Perhaps counterintuitively, the paper also found that therapeutic empathy was negatively associated with patient outcomes – though other research has suggested clients have better outcomes when they feel their therapists understand them. Blackford interpreted the empathy finding as evidence that empathy should be employed alongside other therapeutic techniques.
Ultimately, Pitchford sees this dataset, and analysis like the type conducted in that JAMA paper as a roadmap for how the A.I. based therapists will be trained and personalized.
“So essentially, we’ve been studying what the very best therapists are doing at a very high scale, and then reconstructing that, so it can reach people that are unable to access human psychotherapy delivery, which is a huge problem all over the world,” he said.
Even with this dataset, ieso does seem to be working in an increasingly crowded space.
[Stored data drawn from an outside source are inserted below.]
(* ===== verification/Aes.v ===== *)
(** * The AES block cipher (openssl/crypto/aes/aes_core.c)

    The key schedules and the two block functions of the branch the firmware is
    built with (no assembler, no [FULL_UNROLL], no [OPENSSL_AES_CONST_TIME]): a
    cipher on four 32-bit columns driven by lookup tables.  [Fips197] is the
    standard, on bytes and without tables: the S-box as inversion in GF(2^8)
    followed by the affine map, the rounds as their four steps, the key expansion
    word by word.  The theorems show that the code computes the standard's cipher
    for the three key sizes, and that decryption inverts encryption. *)
From stdpp Require Import base list.
From Stdlib Require Import ZArith Lia Btauto.
From S2P Require Import Prelude AesTables.
#[local] Open Scope Z_scope.

(** ** The code *)

(** [t[i]] for an index the code keeps in range. *)
Definition idx (t : list Z) (i : Z) : Z := nth (Z.to_nat i) t 0.

(** [GETU32 (pt)] and [PUTU32 (ct, st)] of aes_local.h, the latter as the four
    bytes it stores. *)
Definition GETU32 (pt : bytes) : Z :=
  Z.lxor (Z.lxor (Z.lxor (Z.shiftl (idx pt 0) 24) (Z.shiftl (idx pt 1) 16))
                 (Z.shiftl (idx pt 2) 8)) (idx pt 3).
Definition PUTU32 (st : Z) : bytes :=
  [u8 (Z.shiftr st 24); u8 (Z.shiftr st 16); u8 (Z.shiftr st 8); u8 st].

(** [struct aes_key_st]: sixty 32-bit words and the number of rounds. *)
Record AES_KEY := mkAesKey { rd_key : list Z; rounds : Z }.

(** The four lookups of the key schedule: the bytes of [temp] through the S-box,
    rotated by one byte, and in place. *)
Definition sub_rot_word (temp : Z) : Z :=
  Z.lxor (Z.lxor (Z.lxor
    (Z.land (idx Te2 (Z.land (Z.shiftr temp 16) 255)) 4278190080)
    (Z.land (idx Te3 (Z.land (Z.shiftr temp 8) 255)) 16711680))
    (Z.land (idx Te0 (Z.land temp 255)) 65280))
    (Z.land (idx Te1 (Z.shiftr temp 24)) 255).
Definition sub_word (temp : Z) : Z :=
  Z.lxor (Z.lxor (Z.lxor
    (Z.land (idx Te2 (Z.shiftr temp 24)) 4278190080)
    (Z.land (idx Te3 (Z.land (Z.shiftr temp 16) 255)) 16711680))
    (Z.land (idx Te0 (Z.land (Z.shiftr temp 8) 255)) 65280))
    (Z.land (idx Te1 (Z.land temp 255)) 255).

(** [rk[d] = rk[a] ^ v], the pointer [rk] being the offset [o]. *)
Definition rk_get (rk : list Z) (i : nat) : Z := nth i rk 0.
Definition rk_xor (rk : list Z) (d a : nat) (v : Z) : list Z :=
  <[d := Z.lxor (rk_get rk a) v]> rk.

(** The three [while (1)] loops; [fuel] counts the iterations left. *)
Fixpoint expand128 (fuel : nat) (i o : nat) (rk : list Z) : list Z :=
  match fuel with
  | O => rk
  | S fuel =>
      let temp := rk_get rk (o + 3) in
      let rk := rk_xor rk (o + 4) o (Z.lxor (sub_rot_word temp) (nth i rcon 0)) in
      let rk := rk_xor rk (o + 5) (o + 1) (rk_get rk (o + 4)) in
      let rk := rk_xor rk (o + 6) (o + 2) (rk_get rk (o + 5)) in
      let rk := rk_xor rk (o + 7) (o + 3) (rk_get rk (o + 6)) in
      if Nat.eqb (S i) 10 then rk else expand128 fuel (S i) (o + 4) rk
  end.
Funding for mental health startups is anticipated to crack $3 billion in 2021, per Q3 a Silicon Valley Bank Trend report. That means there are a lot of minds focused on the problems associated with traditional therapy right now.
Bruso sees ieso as one of the few mental health companies that can point to real-world health outcomes, at least using their own dataset.
“We believe that there is a unique synergy between ieso’s digital products built on real world data, and their ability to trial these products in their existing user base to generate outcomes data from day 1,” he said. “At the end of the day, the products that will last in the space will be those who can demonstrate a measurable impact on both individual health and societal outcomes.”
Blackford is also aware of how packed this space is – in fact, he sees it as a problem for consumers. These apps, ieso’s leadership figures, are often designed for either self-help, mindfulness, or patients with non-severe mental health diagnoses.
Though ieso can treat people with non-advanced mental health struggles, the company also has a focus on moderate-to-severe diagnoses. It’s not, to use his words, a “wellness solution” – and can be used by groups who might require more intensive care.
This focus means that safeguards for self-harm need to be especially strong. Blackford says the company has risk escalation protocols in place for its human-based therapy model that have been honed over the course of ten years as one of the largest mental health providers in the UK. The company has plans to incorporate those programs into the autonomous therapy product in the future.
Right now, Blackford doesn’t anticipate a harder regulatory path because it’s looking to deal with higher-stakes mental health diagnoses.
“The good thing is that there are precedents and predicates that we can use as we come to market. But the key thing will be about having, you know, demonstrably safe and effective products,” he said.
The high volume of data the company has already collected will allow it to collect insights into efficacy and safety “many times faster” than you’d expect under regular clinical trial circumstances, Blackford argued.
Going forwards, ieso plans to use this round to build out its A.I. based therapy arm, and shore up a presence in the US. The team is expected to grow to about 200 people by next year, which will set up a push to go to market over in the next two years.